Après un concert de 90 minutes, programme de sélections sentimentales ayant enthousiasmé son public, l’artiste islando-chinoise Laufey peut désormais ajouter le Prix Ella-Fitzgerald à son bosquet de trophées. Avant d’interpréter son dernier morceau à la salle Wilfrid-Pelletier, le 29 juin au soir, les organisateurs du Festival de jazz de Montréal ont surpris la chanteuse mononyme en lui offrant des fleurs et un trophée. Ce prix est décerné à une chanteuse de jazz de grand talent qui a eu un impact majeur sur la scène internationale. Compte tenu de l’esprit du prix, je n’ai franchement aucune réserve à ce qu’elle le reçoive. À en juger par l’ovation, je dirais que le public n’en a pas eu non plus.
Il s’agit d’une reconnaissance majeure pour cette jeune femme de 25 ans, notamment parce que la question de savoir si sa musique est ou non du jazz « authentique » a été débattue depuis qu’elle a commencé à bénéficier de la viralité en ligne. Qu’ils l’admettent ou non, je pense que ses détracteurs les plus cyniques s’insurgent contre le fait que la génération Z utilise sa musique comme référence en matière de jazz sans nécessairement chercher plus loin dans le canon.
Laufey elle-même admet qu’elle considère sa musique comme une fusion de jazz, de pop et d’éléments classiques. Quoi qu’il en soit, je ne pense pas que ce débat soit vraiment important. Personnellement, il y a longtemps que je n’ai plus envie de me prononcer sur ce qu’est ou n’est pas le jazz. Au lieu de cela, je suis beaucoup plus intéressé à relayer l’expérience d’écoute de la musique qui conduit à un tel débat en premier lieu.
Il est donc évident que Laufey soit capable d’atteindre des notes soyeuses dans la tessiture de contralto. En outre, elle est une multi-instrumentiste très compétente, capable de jouer des mélodies déchirantes au piano, à la guitare et au violoncelle. Le quatuor à cordes qui l’accompagnait lors de ce concert a ajouté beaucoup de sentimentalité et les musiciens de la section rythmique ont équilibré le tout en apportant de beaux moments de groove et de dynamique.
En outre, elle a la capacité d’écrire des bossa novas que Jobim lui-même aurait approuvées, ainsi que la capacité de jouer en solo avec compétence sur des progressions d’accords – même si j’aurais aimé qu’elle nous offre plus de ces moments. Ce qui m’a vraiment surpris, cependant, ce sont les lumières, le glamour, ses mouvements, la bête de scène qu’elle est.

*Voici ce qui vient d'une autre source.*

(** * power/cray: the power-capping control loop of [power_cray.c]

    A shallow embedding of the allocator ([_rebalance_node_power],
    [_level_power_by_job]), the energy ingest ([_get_node_energy_counter]),
    the cap applier ([_set_power_caps]), the configuration loader
    ([_load_config]) and the nid helpers ([_node_name2nid], the
    ["nid%5.5d"] formatting of [_parse_nids]).

    Unsigned C integers are integers of [Z] with the wrap-around written
    out; the node table is a list of node records whose power sub-record
    may be absent ([node_ptr->power == NULL]). *)

From Stdlib Require Import ZArith List Bool String Ascii Lia.
Import ListNotations.

Local Open Scope Z_scope.

(* ------------------------------------------------------------------ *)
(** ** Machine arithmetic *)

(** [uint32_t] and [uint64_t] results: reduction modulo the word size.
    The macros [MIN] and [MAX] are [Z.min] and [Z.max]. *)
Definition u32 (x : Z) : Z := x mod 4294967296.
Definition u64 (x : Z) : Z := x mod 18446744073709551616.

Definition in_u32 (x : Z) : Prop := 0 <= x < 4294967296.
Definition in_u64 (x : Z) : Prop := 0 <= x < 18446744073709551616.

(** The conversion of a [long] to [int]: the low 32 bits, read in two's
    complement. *)
Definition to_int (x : Z) : Z :=
  (x + 2147483648) mod 4294967296 - 2147483648.

(** The range of a 64-bit [long], and the value [strtol] returns for a
    number outside it: [LONG_MAX] or [LONG_MIN]. *)
Definition LONG_MAX : Z := 9223372036854775807.
Definition LONG_MIN : Z := -9223372036854775808.

Definition clamp_long (x : Z) : Z := Z.max LONG_MIN (Z.min x LONG_MAX).

(** Modelled from the spec: [NO_VAL], [INFINITE] and
    [SLURM_POWER_FLAGS_LEVEL] are macros of slurm.h, which is not among
    the sources; [NO_VAL] is the "per-job" value of the tri-state
    [job_level], [INFINITE] the largest 32-bit value, and the level flag
    is one bit of a job's [power_flags]. *)
Definition NO_VAL : Z := 4294967294.
Definition INFINITE : Z := 4294967295.
Definition SLURM_POWER_FLAGS_LEVEL : Z := 1.

Definition DEFAULT_BALANCE_INTERVAL : Z := 30.
Definition DEFAULT_CAPMC_PATH : string := "/opt/cray/capmc/default/bin/capmc".
Definition DEFAULT_CAP_WATTS : Z := 0.
Definition DEFAULT_DECREASE_RATE : Z := 50.
Definition DEFAULT_INCREASE_RATE : Z := 20.
Definition DEFAULT_LOWER_THRESHOLD : Z := 90.
Definition DEFAULT_UPPER_THRESHOLD : Z := 95.
Definition DEFAULT_RECENT_JOB : Z := 300.

(* ------------------------------------------------------------------ *)
(** ** Data model *)

(** The plugin's static configuration variables. *)
Module Conf.
Record t : Type := mk {
  balance_interval : Z;   (* int *)
  capmc_path : string;
  cap_watts : Z;          (* uint32_t *)
  decrease_rate : Z;      (* uint32_t *)
  increase_rate : Z;      (* uint32_t *)
  job_level : Z;          (* uint32_t: 1, 0 or NO_VAL *)
  lower_threshold : Z;    (* uint32_t *)
  recent_job : Z;         (* uint32_t *)
  upper_threshold : Z     (* uint32_t *)
}.
(** The [for ln == 255] loop of [getLen]; every turn reads a byte, so the
    number of bytes to come bounds the turns. *)
Fixpoint getLen_loop (fuel : nat) (d : decoder) (length ln : Z)
  : run (Z * option error * decoder) :=
  if ln =? 255 then
    match fuel with
    | O => OutOfFuel
    | S k =>
        let length := u32 (length + 255) in
        let '(ln, err, d) := readByte d in
        match err with
        | Some e => Done (0, Some e, d)
        | None => getLen_loop k d length ln
        end
    end
  else Done (u32 (length + ln), None, d).

Definition getLen (d : decoder) : run (Z * option error * decoder) :=
  let length := 0 in
  let fuel := S (List.length (rd_data (r d))) in
  let '(ln, err, d) := readByte d in
  match err with
  | Some e => Done (0, Some e, d)
  | None => getLen_loop fuel d length ln
  end.

Definition readUint16 (d : decoder) : Z * option error * decoder :=
  let '(b1, err, d) := readByte d in
  match err with
  | Some e => (0, Some e, d)
  | None =>
      let '(b2, err, d) := readByte d in
      match err with
      | Some e => (0, Some e, d)
      | None => (Z.lor (u16 (Z.shiftl b2 8)) b1, None, d)
      end
  end.

Definition flush (d : decoder) (length : Z) : run decoder :=
  if u32 (pos d + length) >? bufferSize then
    let s := u32 (ref d - flushSize) in
    out <- sub (buf d) 0 s ;;
    let d := set_w d (w d ++ out) in
    let n := u32 (pos d - ref d) in
    _ <- sub (buf d) 0 (u32 (flushSize + n)) ;;
    tail <- sub (buf d) s (pos d) ;;
    let d := set_buf d (blit (buf d) 0 (u32 (flushSize + n)) tail) in
    let d := set_pos d (u32 (flushSize + n)) in
    Done (set_ref d flushSize)
  else Done d.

En effet, l’usage par Laufey de mouvements et d’interactions avec le public m’a donné l’impression de voir une actrice de comédie musicale ou une chanteuse de cabaret. Le public, composé en grande partie de jeunes filles, était rieur, enjoué, d’autant plus admiratif. Ça criait des messages d’amour et d’encouragement auxquels Laufey répondait docilement. Tout cela était très sain, mais cela a fini par devenir redondant et ennuyeux…
Je suppose que c’est le prix à payer pour être une artiste aussi glamour.
Bien que je ne revienne pas sur les éloges que j’ai faits précédemment (car chaque sélection était magnifiquement interprétée et exceptionnellement chantée), je pense que 90 minutes de chansons très majoritairement inspirées par la rupture amoureuse, c’est un peu trop. Laufey semble au moins en être consciente puisqu’elle a plaisanté à ce sujet à plusieurs reprises. Quoi qu’il en soit, ses fidèles fans ne semblaient pas s’en soucier puisqu’ils chantaient bruyamment ses succès, dont From the Start et Falling Behind.
Tout compte fait, indépendamment de ses prix, Laufey est une interprète et une parolière impressionnante, qui est sans doute devenue une pop star. Avec un talent musical considérable associé à une volonté d’être vulnérable avec ses fans, je prévois que Laufey sera bien en vue tant et aussi longtemps qu’elle sera intéressée par la création.
Reste à savoir si les sujets de sa musique changent de manière significative avec le temps mais pour l’instant, ils constituent un ajout à toute liste de lecture encline à la sentimentalité.